The task: Go to the line in the entries below that holds "cbn [String.length]." and repeat exactly from there through the line that holds "Hypothesis elem_shorter : ∀", inclusive.

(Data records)

----------------------------------------

Lemma unquote_shorter s : shorter s (unquote s).
Proof.
  remember (String.length s) as n eqn:Hn. revert s Hn.
  induction (lt_wf n) as [n _ IH]; intros s -> a rest.
  assert (IH' : ∀ t, (String.length t < String.length s)%nat → shorter t (unquote t)).
  { intros t Ht. by apply (IH _ Ht). }
  clear IH. destruct s as [|c s]; [done|]. cbn [unquote].
  assert (Hp : ∀ p t, (String.length t < S (String.length s))%nat →
    push p (unquote t) = Some (a, rest) → (String.length rest < S (String.length s))%nat).
  { intros p t Ht (a' & Ha & _)%push_some.
    apply (IH' t) in Ha; [lia|cbn; lia]. }
  cbn [String.length].
  repeat case_match; try done; intros Heq; simplify_eq; subst; cbn [String.length] in *;
    try (eapply Hp in Heq; [exact Heq|cbn [String.length] in *; lia]); lia.
Qed.

Section consumption.
Context {A : Type} (elem : string → option (A * string)).
Hypothesis elem_shorter : ∀ s, shorter s (elem s).

Lemma elements_shorter fuel s : shorter s (elements elem fuel s).
Proof.
  revert s; induction fuel as [|f IH]; intros s l rest; cbn; [done|].
  destruct (elem s) as [[v r]|] eqn:E; [|done]. apply elem_shorter in E.
  pose proof (skip_ws_length r). destruct (skip_ws r) as [|c r'] eqn:Ew; [done|]. cbn in *.
  destruct (bz c =? 44).
  - destruct (elements elem f r') as [[vs rr]|] eqn:E2; [|done].
    intros [= <- <-]. apply IH in E2. lia.
  - destruct (bz c =? 93); [|done]. intros [= <- <-]. lia.
Qed.

Lemma member_shorter s : shorter s (member elem s).
Proof.
  intros kv rest. unfold member. pose proof (skip_ws_length s).
  destruct (skip_ws s) as [|q r]; [done|]. cbn in *. destruct (bz q =? 34); [|done].
  destruct (unquote r) as [[k r1]|] eqn:E; [|done]. apply unquote_shorter in E.
  pose proof (skip_ws_length r1). destruct (skip_ws r1) as [|c r2]; [done|]. cbn in *.
  destruct (bz c =? 58); [|done].
  destruct (elem r2) as [[v r3]|] eqn:E2; [|done]. apply elem_shorter in E2.
  intros [= <- <-]. lia.
Qed.

Lemma members_shorter fuel s : shorter s (members elem fuel s).
Proof.
  revert s; induction fuel as [|f IH]; intros s l rest; cbn; [done|].
  destruct (member elem s) as [[v r]|] eqn:E; [|done]. apply member_shorter in E.
  pose proof (skip_ws_length r). destruct (skip_ws r) as [|c r'] eqn:Ew; [done|]. cbn in *.
  destruct (bz c =? 44).
  - destruct (members elem f r') as [[vs rr]|] eqn:E2; [|done].
    intros [= <- <-]. apply IH in E2. lia.
  - destruct (bz c =? 125); [|done]. intros [= <- <-]. lia.
Qed.

Lemma array_body_shorter fuel s : shorter s (array_body elem fuel s).
Proof.
  intros l rest. unfold array_body. pose proof (skip_ws_length s).
  destruct (skip_ws s) as [|c r]; [done|]. cbn in *.
  destruct (bz c =? 93); [intros [= <- <-]; lia|]. apply elements_shorter.
Qed.

Lemma object_body_shorter fuel s : shorter s (object_body elem fuel s).
Proof.
  intros l rest. unfold object_body. pose proof (skip_ws_length s).
  destruct (skip_ws s) as [|c r]; [done|]. cbn in *.
  destruct (bz c =? 125); [intros [= <- <-]; lia|]. apply members_shorter.
Qed.
End consumption.

Lemma literal_shorter p v s : p ≠ ""%string → shorter s (literal p v s).
Proof.
  intros Hp a rest. unfold literal. destruct (strip_prefix p s) as [r|] eqn:E; [|done].
  intros [= <- <-]. apply strip_prefix_app in E as ->.
  destruct p; [done|]. cbn. rewrite slength_app. lia.
Qed.

Lemma value_shorter fuel s : shorter s (value fuel s).
Proof.
  revert s; induction fuel as [|f IH]; intros s v rest; [done|].
  cbn [value]. pose proof (skip_ws_length s) as Hw.
  destruct (skip_ws s) as [|c r] eqn:Es; [done|].
  assert (Hlen : ∀ n, (n < S (String.length r) → n < String.length s)%nat)
    by (cbn in Hw; lia).
  intros Heq. apply Hlen. repeat case_match; try done; simplify_eq.
  - eapply (object_body_shorter _ IH) in H0. lia.
  - eapply (array_body_shorter _ IH) in H1. lia.
  - apply unquote_shorter in H2. lia.
  - eapply literal_shorter in Heq; [exact Heq|done].
  - eapply literal_shorter in Heq; [exact Heq|done].
  - eapply literal_shorter in Heq; [exact Heq|done].
  - match goal with H : scan_number _ _ = _ |- _ => apply scan_start_shorter in H; exact H end.
Qed.

(** ** Fuel *)
Section fuel.
Context {A : Type} (e1 e2 : string → option (A * string)) (n : nat).
Hypothesis e1_shorter : ∀ s, shorter s (e1 s).
Hypothesis agree : ∀ s, (String.length s ≤ n)%nat → e1 s = e2 s.

Lemma elements_fuel f1 f2 s :
  (String.length s ≤ n)%nat → (String.length s < f1)%nat → (String.length s < f2)%nat →
  elements e1 f1 s = elements e2 f2 s.
Proof.
  revert f2 s; induction f1 as [|f1 IH]; intros f2 s Hn H1 H2; [lia|].
  destruct f2 as [|f2]; [lia|]. cbn. rewrite <-agree by done.
  destruct (e1 s) as [[v r]|] eqn:E; [|done]. apply e1_shorter in E.
  pose proof (skip_ws_length r). destruct (skip_ws r) as [|c r']; [done|]. cbn in *.
  by rewrite (IH f2 r') by lia.
Qed.

Lemma member_fuel s : (String.length s ≤ n)%nat → member e1 s = member e2 s.
Proof.
  intros Hn. unfold member. pose proof (skip_ws_length s).
  destruct (skip_ws s) as [|q r]; [done|]. cbn in *. destruct (bz q =? 34); [|done].
  destruct (unquote r) as [[k r1]|] eqn:E; [|done]. apply unquote_shorter in E.
  pose proof (skip_ws_length r1). destruct (skip_ws r1) as [|c r2]; [done|]. cbn in *.
  destruct (bz c =? 58); [|done]. by rewrite agree by lia.
Qed.

Lemma members_fuel f1 f2 s :
  (String.length s ≤ n)%nat → (String.length s < f1)%nat → (String.length s < f2)%nat →
  members e1 f1 s = members e2 f2 s.
Proof.
  revert f2 s; induction f1 as [|f1 IH]; intros f2 s Hn H1 H2; [lia|].
  destruct f2 as [|f2]; [lia|]. cbn. rewrite <-member_fuel by done.
  destruct (member e1 s) as [[v r]|] eqn:E; [|done].
  apply (member_shorter _ e1_shorter) in E.
  pose proof (skip_ws_length r). destruct (skip_ws r) as [|c r']; [done|]. cbn in *.
  by rewrite (IH f2 r') by lia.
Qed.
End fuel.

(** Any fuel above the length of the text gives the same answer: the bound in
    [fuel_for] never cuts a document short. *)
Lemma value_fuel_irrelevant f1 f2 s :
  (String.length s < f1)%nat → (String.length s < f2)%nat → value f1 s = value f2 s.
Proof.
  revert f2 s; induction f1 as [|f1 IH]; intros f2 s H1 H2; [lia|].
  destruct f2 as [|f2]; [lia|]. cbn [value]. pose proof (skip_ws_length s) as Hw.
  destruct (skip_ws s) as [|c r]; [done|]. cbn in Hw.
  assert (Hag : ∀ t, (String.length t ≤ String.length r)%nat → value f1 t = value f2 t)
    by (intros; apply IH; lia).
  assert (Ho : object_body (value f1) f1 r = object_body (value f2) f2 r).
  { unfold object_body. pose proof (skip_ws_length r). destruct (skip_ws r); [done|].
    by rewrite (members_fuel _ _ _ (value_shorter f1) Hag f1 f2) by lia. }
  assert (Ha : array_body (value f1) f1 r = array_body (value f2) f2 r).
  { unfold array_body. pose proof (skip_ws_length r). destruct (skip_ws r); [done|].
    by rewrite (elements_fuel _ _ _ (value_shorter f1) Hag f1 f2) by lia. }
  by rewrite Ho, Ha.
Qed.

(** ** Round trip *)

(** Text that may follow a value: it cannot extend a number literal. *)
Definition delimited (rest : string) : Prop :=
  match rest with
  | EmptyString => True
  | String c _ => ∀ st, num_step st c = None
  end.

Lemma scan_number_run st lit rest :
  delimited rest →
  match num_run st lit with Some st' => num_final st' | None => false end = true →
  scan_number st (lit +:+ rest) = Some (lit, rest).
Proof.
  intros Hd. revert st; induction lit as [|c lit IH]; intros st Hr; cbn in *.
  - destruct rest as [|c r]; cbn; [by rewrite Hr|]. by rewrite Hd, Hr.
  - destruct (num_step st c); [|done]. by rewrite IH.
Qed.

(** What [json.Marshal] writes for one ASCII byte is read back as that byte. *)
Lemma unquote_quote_ascii c r :
  bz c < 128 → unquote (quote_ascii c +:+ r) = push (String c "") (unquote r).
Proof.
  intros Hc. destruct c as [[] [] [] [] [] [] [] []]; try (exfalso; revert Hc; vm_compute; done);
    reflexivity.
Qed.

Lemma unquote_plain c r : 128 ≤ bz c → unquote (String c r) = push (String c "") (unquote r).
Proof.
  intros Hc. cbn [unquote]. repeat case_match; to_prop; try lia; done.
Qed.

Lemma unquote_line_sep z r :
  z = 8232 ∨ z = 8233 → unquote (escape_u z +:+ r) = push (utf8_encode z) (unquote r).
Proof. by intros [-> | ->]. Qed.

Lemma is_cont_high c : is_cont c = true → 128 ≤ bz c.
Proof. unfold is_cont, in_range. intros; to_prop; lia. Qed.

Lemma unquote_quote_body s : ∀ copy skip rest,
  (copy = 0 ∨ skip = 0)%nat → utf8_ok (copy + skip) s = true →
  unquote (quote_body copy skip s +:+ String (chr 34) rest) = Some (string_drop skip s, rest).
Proof.
  induction s as [|c s IH]; intros copy skip rest Hcs Hok.
  { cbn in Hok. apply Nat.eqb_eq in Hok. by assert (skip = 0)%nat as -> by lia. }
  destruct skip as [|skip].
  2:{ assert (copy = 0)%nat as -> by lia. cbn in *. to_prop. by apply IH; [left|]. }
  rewrite Nat.add_0_r in Hok. destruct copy as [|copy].
  2:{ cbn [quote_body utf8_ok string_drop String.append] in *. to_prop.
      rewrite unquote_plain by (by apply is_cont_high).
      rewrite IH; [done|by right|by rewrite Nat.add_0_r]. }
  cbn [quote_body string_drop]. destruct (bz c <? 128) eqn:Hc; to_prop.
  - rewrite sapp_assoc, unquote_quote_ascii by done.
    rewrite IH; [done|by left|].
    revert Hok. cbn [utf8_ok]. unfold utf8_head. by rewrite (proj2 (Z.ltb_lt _ _) Hc).
  - assert (Hsep : ∀ z, (z = 8232 ∨ z = 8233) →
      has_prefix (String c s) (utf8_encode z) = true →
      unquote ((escape_u z +:+ quote_body 0 2 s) +:+ String (chr 34) rest)
      = Some (String c s, rest)).
    { intros z Hz Hp. unfold has_prefix in Hp.
      destruct (strip_prefix _ _) as [r|] eqn:E; [|done]. apply strip_prefix_app in E.
      rewrite sapp_assoc, unquote_line_sep, IH; [ |by left| |done].
      - rewrite E. destruct Hz as [-> | ->]; cbn in E |- *; injection E as -> ->; done.
      - revert Hok. rewrite E. destruct Hz as [-> | ->]; injection E as -> ->; done. }
    destruct (has_prefix _ (bytes_of [226; 128; 168])) eqn:Hp1; [by apply Hsep; [left|]|].
    destruct (has_prefix _ (bytes_of [226; 128; 169])) eqn:Hp2; [by apply Hsep; [right|]|].
    cbn [utf8_ok] in Hok. destruct (utf8_head (String c s)) as [n|]; [|done].
    cbn [String.append]. rewrite unquote_plain, IH by (done || (by right) || (by rewrite Nat.add_0_r)).
    done.
Qed.

Lemma unquote_quote s rest :
  utf8_valid s = true →
  unquote (quote_body 0 0 s +:+ String (chr 34) rest) = Some (s, rest).
Proof. intros H. rewrite unquote_quote_body; [done|by left|done]. Qed.

(** Values [json.Marshal] can write without replacing bytes. *)
Fixpoint json_wf (v : json) : bool :=
  match v with
  | JNull | JBool _ => true
  | JNumber lit => valid_number lit
  | JString s => utf8_valid s
  | JArray l => forallb json_wf l
  | JObject m => forallb (λ kv, utf8_valid kv.1 && json_wf kv.2) m
  end.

----------------------------------------

Result:
  cbn [String.length].
  repeat case_match; try done; intros Heq; simplify_eq; subst; cbn [String.length] in *;
    try (eapply Hp in Heq; [exact Heq|cbn [String.length] in *; lia]); lia.
Qed.

Section consumption.
Context {A : Type} (elem : string → option (A * string)).
Hypothesis elem_shorter : ∀ s, shorter s (elem s).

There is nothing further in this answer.